Purpose: Colon antigen-1 (COA-1) was recently identified as a novel antigen of colorectal cancer encoded by the UBXD5 gene. Here, we evaluated whether a specific T-cell-mediated response directed against this molecule can occur in colorectal cancer patients. Experimental Design: Antigen- and tumor-specific immunologic responses of peripheral blood mononuclear cells (PBMC) stimulated in vitro with the MHC class II-associated immunogenic epitope of COA-1 (FSTFPPTLYQDDTLTLQAAG) were analyzed by IFN-γ ELISPOT assay. Results: COA-1-specific and tumor-reactive T lymphocytes were isolated from all ( n = 7) HLA-DRβ1*0402 + or *1301 + colorectal cancer patients with progressive disease (Dukes9 C and D) but not in patients ( n = 4) with early-stage tumor (Dukes9 A and B) and in healthy donors ( n = 5), suggesting that the immune response against this antigen is associated with the progression of colorectal cancer. COA-1- and tumor-specific T lymphocytes displayed a CD3 + CD4 + CD69 + CD45RA + phenotype, compatible with the activated effector-type T-cell subset, and most of them exerted cytotoxic activity against HLA-matched and COA-1 + tumor cells.

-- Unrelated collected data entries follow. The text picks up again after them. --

(* ===== verification/GcSpec.v ===== *)
(** * What the garbage collector must do (for Gc.v)

    Heaps as the collector sees them: blocks in fromspace, the words of a
    block that are scanned, the objects that are live, and what it means that
    a list of words is the scanned copy of another.  Then the invariant of a
    collection and what the basic steps do to it. *)

From Stdlib Require Import ZArith List Lia Bool.
From S2P Require Import Prelude.
From S2P Require Import Object.
From S2P Require Import Memory.
From S2P Require Import Gc.
Import ListNotations.

(** ** Words in a row *)

Fixpoint words_at (m : memory) (a : Z) (n : nat) : list Z :=
  match n with O => [] | S n => m a :: words_at m (a + 1) n end.

Lemma words_at_length m n : forall a, length (words_at m a n) = n.
Proof. induction n; intros; cbn [words_at length]; auto. Qed.

Lemma words_at_ext m m' n : forall a b,
  (forall i, 0 <= i < Z.of_nat n -> m (a + i) = m' (b + i)) -> words_at m a n = words_at m' b n.
Proof.
  induction n as [|n IH]; intros a b H; [reflexivity |]. cbn [words_at]. f_equal.
  - specialize (H 0 ltac:(lia)). now rewrite !Z.add_0_r in H.
  - apply IH. intros i Hi. specialize (H (i + 1) ltac:(lia)).
    replace (a + 1 + i) with (a + (i + 1)) by lia. replace (b + 1 + i) with (b + (i + 1)) by lia.
    exact H.
Qed.

Lemma words_at_app m n k : forall a,
  words_at m a (n + k) = words_at m a n ++ words_at m (a + Z.of_nat n) k.
Proof.
  induction n as [|n IH]; intros a.
  - cbn [Nat.add words_at app]. now rewrite Z.add_0_r.
  - cbn [Nat.add words_at app]. rewrite IH.
    now replace (a + 1 + Z.of_nat n) with (a + Z.of_nat (S n)) by lia.
Qed.

(** A row of words is known when its list is. *)
Lemma words_at_inv m n : forall a b m',
  words_at m a n = words_at m' b n -> forall i, 0 <= i < Z.of_nat n -> m (a + i) = m' (b + i).
Proof.
  induction n as [|n IH]; intros a b m' H i Hi; [lia |]. cbn [words_at] in H. injection H as H0 H.
  destruct (Z.eq_dec i 0) as [-> | N]; [now rewrite !Z.add_0_r |].
  specialize (IH _ _ _ H (i - 1) ltac:(lia)).
  now replace (a + 1 + (i - 1)) with (a + i) in IH by lia;
    replace (b + 1 + (i - 1)) with (b + i) in IH by lia.
Qed.

(** ** Objects *)

(** The kinds of blocks, and the block an object refers to, by its handler. *)
Inductive block_kind := Tuple (n : Z) | Vector | Weak_pair | Ephemeron.

Definition reference (o : Z) : option block_kind :=
  match initialize_gc_table (OBJECT_TYPE o) with
  | Some gc_handle_cell => Some (Tuple 1)
  | Some gc_handle_pair => Some (Tuple 2)
  | Some gc_handle_triple => Some (Tuple 3)
  | Some gc_handle_quadruple => Some (Tuple 4)
  | Some gc_handle_aligned_vector | Some gc_handle_unaligned_vector => Some Vector
  | Some gc_handle_weak_pair => Some Weak_pair
  | Some gc_handle_ephemeron => Some Ephemeron
  | Some gc_handle_reference_trap =>
      if OBJECT_DATUM o <=? TRAP_MAX_IMMEDIATE then None else Some (Tuple 2)
  | _ => None
  end.

(** Objects that may occur in a live block: no compiled code, no undefined
    type codes, no manifests or broken hearts. *)
Definition plain (o : Z) : bool :=
  match initialize_gc_table (OBJECT_TYPE o) with
  | Some gc_handle_non_pointer | Some gc_handle_cell | Some gc_handle_pair
  | Some gc_handle_triple | Some gc_handle_quadruple | Some gc_handle_weak_pair
  | Some gc_handle_aligned_vector | Some gc_handle_unaligned_vector
  | Some gc_handle_reference_trap => true
  | _ => false
  end.

Definition NMV_P (o : Z) : bool := OBJECT_TYPE o =? TC_MANIFEST_NM_VECTOR.

(** ** Scanning a list of words *)

(** Every word that the scan loop looks at satisfies [P]; the words after a
    non-marked manifest are skipped. *)
Inductive scannable (P : Z -> Prop) : list Z -> Prop :=
  | scannable_nil : scannable P []
  | scannable_word w ws : P w -> NMV_P w = false -> scannable P ws -> scannable P (w :: ws)
  | scannable_nmv w skipped ws :
      NMV_P w = true -> OBJECT_DATUM w = Z.of_nat (length skipped) ->
      scannable P ws -> scannable P (w :: skipped ++ ws).

(** [v] is one of the words that the scan loop looks at. *)
Inductive scans (v : Z) : list Z -> Prop :=
  | scans_here ws : NMV_P v = false -> scans v (v :: ws)
  | scans_later w ws : NMV_P w = false -> scans v ws -> scans v (w :: ws)
  | scans_skip w skipped ws :
      NMV_P w = true -> OBJECT_DATUM w = Z.of_nat (length skipped) ->
      scans v ws -> scans v (w :: skipped ++ ws).

(** [ws'] is [ws] with every word looked at changed by [R]. *)
Inductive scanned (R : Z -> Z -> Prop) : list Z -> list Z -> Prop :=
  | scanned_nil : scanned R [] []
  | scanned_word w w' ws ws' :
      NMV_P w = false -> R w w' -> scanned R ws ws' -> scanned R (w :: ws) (w' :: ws')
  | scanned_nmv w skipped ws ws' :
      NMV_P w = true -> OBJECT_DATUM w = Z.of_nat (length skipped) ->
      scanned R ws ws' -> scanned R (w :: skipped ++ ws) (w :: skipped ++ ws').

Lemma scannable_app P a b : scannable P a -> scannable P b -> scannable P (a ++ b).
Proof.
  intros Ha Hb. induction Ha; cbn [app]; [exact Hb | now constructor |].
  rewrite <- app_assoc. now constructor.
Qed.

Lemma scannable_concat P l : Forall (scannable P) l -> scannable P (concat l).
Proof. induction 1; cbn [concat]; [constructor | now apply scannable_app]. Qed.

Lemma scannable_and (P Q : Z -> Prop) ws :
  scannable P ws -> (forall v, scans v ws -> Q v) -> scannable (fun v => P v /\ Q v) ws.
Proof.
  induction 1; intros HQ; [constructor | |].
  - constructor; [split; [assumption | apply HQ; now constructor] | assumption |].
    apply IHscannable. intros v Hv. apply HQ. now constructor.
  - constructor; [assumption .. |]. apply IHscannable. intros v Hv. apply HQ. now constructor.
Qed.

Lemma scannable_weaken (P Q : Z -> Prop) ws :
  (forall v, P v -> Q v) -> scannable P ws -> scannable Q ws.
Proof. intros H. induction 1; constructor; solve [auto]. Qed.

Lemma scanned_app R a a' b b' : scanned R a a' -> scanned R b b' -> scanned R (a ++ b) (a' ++ b').
Proof.
  intros Ha Hb. induction Ha; cbn [app]; [exact Hb | now constructor |].
  rewrite <- !app_assoc. now constructor.
Qed.

Lemma scanned_weaken (R S : Z -> Z -> Prop) ws ws' :
  (forall v v', R v v' -> S v v') -> scanned R ws ws' -> scanned S ws ws'.
Proof. intros H. induction 1; constructor; solve [auto]. Qed.

Lemma scanned_length R ws ws' : scanned R ws ws' -> length ws' = length ws.
Proof. induction 1; cbn [length]; rewrite ?length_app; congruence. Qed.

Lemma app_inj_length {A} (a b c d : list A) :
  a ++ b = c ++ d -> length a = length c -> a = c /\ b = d.
Proof.
  revert c. induction a as [|x a IH]; intros [|y c] H E; try discriminate; [auto |].
  cbn [app length] in *. injection H as -> H. injection E as E.
  destruct (IH c H E) as [-> ->]. auto.
Qed.

(** A scan of two rows is a scan of each. *)
Lemma scanned_app_inv R P a : scannable P a -> forall b c, scanned R (a ++ b) c ->
  exists a' b', c = a' ++ b' /\ scanned R a a' /\ scanned R b b'.
Proof.
  induction 1 as [| w ws Hw N Hs IH | w sk ws N D Hs IH]; intros b c H.
  - exists [], c. repeat split; [constructor | exact H].
  - cbn [app] in H. inversion H; subst; [| congruence].
    destruct (IH _ _ H5) as (a' & b' & -> & Ha & Hb).
    exists (w' :: a'), b'. repeat split; [now constructor | exact Hb].
  - cbn [app] in H. inversion H; subst; [congruence |].
    rewrite <- app_assoc in H1.
    assert (E : skipped = sk /\ ws0 = ws ++ b) by (apply app_inj_length; [exact H1 | lia]).
    destruct E as [-> ->]. destruct (IH _ _ H5) as (a' & b' & -> & Ha & Hb).
    exists (w :: sk ++ a'), b'. split; [cbn [app]; now rewrite app_assoc |].
    split; [now constructor | exact Hb].
Qed.

(** ** Facts on objects *)

Lemma type_range o : is_ulong o -> 0 <= OBJECT_TYPE o < 64.
Proof.
  intros H. red in H. rewrite OBJECT_TYPE_div.
  split; [apply Z.div_pos; lia | apply Z.div_lt_upper_bound; lia].
Qed.

Lemma object_parts o : is_ulong o -> MAKE_OBJECT (OBJECT_TYPE o) (OBJECT_DATUM o) = o.
Proof.
  intros H. pose proof (type_range o H). rewrite OBJECT_DATUM_mod.
  rewrite MAKE_OBJECT_add by (try apply mod58; lia). rewrite OBJECT_TYPE_div.
  pose proof (Z.div_mod o (2 ^ 58) ltac:(lia)). lia.
Qed.

Lemma MAKE_OBJECT_ulong type datum :
  0 <= type < 64 -> 0 <= datum < 2 ^ 58 -> is_ulong (MAKE_OBJECT type datum).
Proof. intros Ht Hd. rewrite MAKE_OBJECT_add by assumption. red. lia. Qed.

(** The handler of a type code agrees with [gc_ptr_type]; reference traps are
    the exception. *)
Definition handler_agrees (t : Z) : bool :=
  (t =? TC_REFERENCE_TRAP) ||
  match initialize_gc_table t, gc_type_code t with
  | Some gc_handle_non_pointer, GC_NON_POINTER => true
  | Some gc_handle_cell, GC_CELL
  | Some gc_handle_pair, GC_PAIR
  | Some gc_handle_weak_pair, GC_PAIR
  | Some gc_handle_triple, GC_TRIPLE
  | Some gc_handle_quadruple, GC_QUADRUPLE
  | Some gc_handle_aligned_vector, GC_VECTOR
  | Some gc_handle_unaligned_vector, GC_VECTOR
  | Some gc_handle_ephemeron, GC_VECTOR => true
  | Some (gc_handle_cc_entry | gc_handle_broken_heart | gc_handle_nmv
         | gc_handle_linkage_section | gc_handle_manifest_closure | gc_handle_undefined), _ => true
  | _, _ => false
  end.

Lemma handlers_agree t : 0 <= t < 64 -> handler_agrees t = true.
Proof.
  intros Ht.
  assert (H : forallb handler_agrees (map Z.of_nat (seq 0 64)) = true) by reflexivity.
  rewrite forallb_forall in H. apply H, in_map_iff.
  exists (Z.to_nat t). split; [lia | apply in_seq; lia].
Qed.

(** What the type code of a plain object says to [gc_ptr_type]. *)
Lemma plain_ptr_type o :
  is_ulong o -> plain o = true ->
  match gc_ptr_type o with
  | GC_POINTER_NORMAL => reference o <> None \/ OBJECT_DATUM o = TRAP_MAX_IMMEDIATE
  | GC_POINTER_COMPILED => False
  | GC_POINTER_NOT => reference o = None
  end.
Proof.
  intros H. pose proof (handlers_agree _ (type_range o H)) as A. revert A.
  unfold handler_agrees, plain, gc_ptr_type, reference, GC_TYPE, REFERENCE_TRAP_P.
  destruct (Z.eqb_spec (OBJECT_TYPE o) TC_REFERENCE_TRAP) as [-> | N]; cbn [orb].
  - intros _ _. change (initialize_gc_table TC_REFERENCE_TRAP) with (Some gc_handle_reference_trap).
    change (gc_type_code TC_REFERENCE_TRAP) with GC_SPECIAL. cbn [andb].
    destruct (Z.leb_spec TRAP_MAX_IMMEDIATE (OBJECT_DATUM o)),
      (Z.leb_spec (OBJECT_DATUM o) TRAP_MAX_IMMEDIATE); auto; [right; lia | left; discriminate | lia].
  - destruct (initialize_gc_table (OBJECT_TYPE o)) as [[]|], (gc_type_code (OBJECT_TYPE o));
      intros A P; try discriminate; auto; left; discriminate.
Qed.

Lemma plain_not_nmv o : is_ulong o -> plain o = true -> NMV_P o = false /\ BROKEN_HEART_P o = false.
Proof.
  intros H. unfold plain, NMV_P, BROKEN_HEART_P.
  destruct (Z.eqb_spec (OBJECT_TYPE o) TC_MANIFEST_NM_VECTOR) as [-> | _]; [discriminate |].
  destruct (Z.eqb_spec (OBJECT_TYPE o) TC_BROKEN_HEART) as [-> | _]; [discriminate | auto].
Qed.

Lemma reference_size o n : reference o = Some (Tuple n) -> 1 <= n <= 4.
Proof.
  unfold reference. destruct (initialize_gc_table _) as [[]|]; try discriminate;
    try (intros [= <-]; lia). destruct (_ <=? _); [discriminate |]. intros [= <-]. lia.
Qed.

(** ** Well-formed layouts and heaps *)

Section Heap.
Variable L : layout.

(** Words that [std_gc_pt1] puts into tospace before any block. *)
Notation n_roots := 2.

(** The memory block holds the stack, constants and heap; its addresses fit
    in a datum.  Tospace is elsewhere and is big enough for fromspace and the
    [n_roots] words; the heap has room for them too. *)
Record wf_layout : Prop := {
  wl_base : 0 < memory_base L;
  wl_from : memory_base L + TRAP_MAX_IMMEDIATE < fromspace_start L <= fromspace_end L;
  wl_from_end : fromspace_end L <= memory_base L + 2 ^ 58;
  wl_new : memory_base L <= newspace_start L;
  wl_new_end : newspace_start L + n_roots + (fromspace_end L - fromspace_start L)
               <= memory_base L + 2 ^ 58;
  wl_to : 0 < tospace_start L;
  wl_room : tospace_start L + n_roots + (fromspace_end L - fromspace_start L) <= tospace_end L;
  wl_apart : tospace_end L <= memory_base L \/ fromspace_end L + n_roots <= tospace_start L
}.

Definition in_from (a : Z) : Prop := fromspace_start L <= a < fromspace_end L.

Lemma in_from_P a : ADDRESS_IN_FROMSPACE_P L a = true <-> in_from a.
Proof. unfold ADDRESS_IN_FROMSPACE_P, in_from. rewrite andb_true_iff, Z.leb_le, Z.ltb_lt. reflexivity. Qed.

(** The block in fromspace that an object refers to. *)
Definition points (o : Z) : option (Z * block_kind) :=
  match reference o with
  | Some k => if ADDRESS_IN_FROMSPACE_P L (OBJECT_ADDRESS L o)
              then Some (OBJECT_ADDRESS L o, k) else None
  | None => None
  end.

Variable m0 : memory.
(** The blocks of the heap: which addresses start one, and of which kind. *)
Variable blk : Z -> option block_kind.

Definition block_size (k : block_kind) (a : Z) : Z :=
  match k with
  | Tuple n => n
  | Vector => 1 + OBJECT_DATUM (m0 a)
  | Weak_pair => 2
  | Ephemeron => EPHEMERON_SIZE
  end.

Definition block_words (k : block_kind) (a : Z) : list Z :=
  words_at m0 a (Z.to_nat (block_size k a)).

(** An object that refers to a block of the right kind, if to any. *)
Definition good (o : Z) : Prop :=
  is_ulong o /\ plain o = true /\ forall a k, points o = Some (a, k) -> blk a = Some k.

(** A vector may contain non-marked sections, other blocks may not.
    Ephemerons are not covered. *)
Definition wf_block (k : block_kind) (a : Z) : Prop :=
  match k with
  | Vector => scannable good (block_words k a)
  | Tuple _ | Weak_pair => Forall good (block_words k a)
  | Ephemeron => False
  end.

Record wf_heap : Prop := {
  wh_words : words m0;
  wh_inside : forall a k, blk a = Some k ->
    fromspace_start L <= a /\ 0 < block_size k a /\ a + block_size k a <= fromspace_end L;
  wh_disjoint : forall a b k k', blk a = Some k -> blk b = Some k' -> a <> b ->
    a + block_size k a <= b \/ b + block_size k' b <= a;
  wh_contents : forall a k, blk a = Some k -> wf_block k a
}.

(** What is copied for a block: of a weak pair whose car refers to fromspace
    the car only as a non-pointer. *)
Definition neutral (o : Z) : Z :=
  match points o with Some _ => OBJECT_NEW_TYPE TC_FALSE o | None => o end.
Definition transported (k : block_kind) (a : Z) : list Z :=
  match k with
  | Weak_pair => [neutral (m0 a); m0 (a + 1)]
  | _ => block_words k a
  end.

(** The live objects: those the roots hold and those that a live block holds
    strongly. *)
Inductive live (root : Z -> Prop) : Z -> Prop :=
  | live_root o : root o -> live root o
  | live_field o a k w :
      live root o -> points o = Some (a, k) -> scans w (transported k a) -> live root w.

(** [o'] is [o] with its address forwarded by [new]. *)
Definition forwarded (new : Z -> option Z) (o o' : Z) : Prop :=
  match points o with
  | Some (a, _) => exists p, new a = Some p /\ o' = OBJECT_NEW_ADDRESS L o p
  | None => o' = o
  end.

End Heap.

(** The collector's two views of a reference trap with datum 9: the scan
    leaves it as it is, a weak reference takes it as a pointer. *)
Example trap_9_pointer L fuel s :
  let trap := MAKE_OBJECT TC_REFERENCE_TRAP TRAP_MAX_IMMEDIATE in
  gc_ptr_type trap = GC_POINTER_NORMAL
  /\ scan_object L fuel 7 trap s = Done 8 (set_gmem s (store (gmem s) 7 trap)).
Proof. split; reflexivity. Qed.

COA-1-specific T cells could also be isolated by in vitro stimulation of peripheral blood mononuclear cells with autologous dendritic cells loaded with tumor lysate, suggesting that this antigen can generate a dominant immunologic response against colorectal cancer cells. Notably, we could identify also COA-1-derived epitopes binding to HLA-A*0201 molecules that elicited antigen- and tumor-specific CD8 + T-cell-mediated responses in colorectal cancer patients. Conclusions: Both CD4 + and CD8 + T-cell responses against COA-1 can occur in colorectal cancer patients with metastatic disease, suggesting that this antigen is suitable for immunotherapeutic protocols of these patients.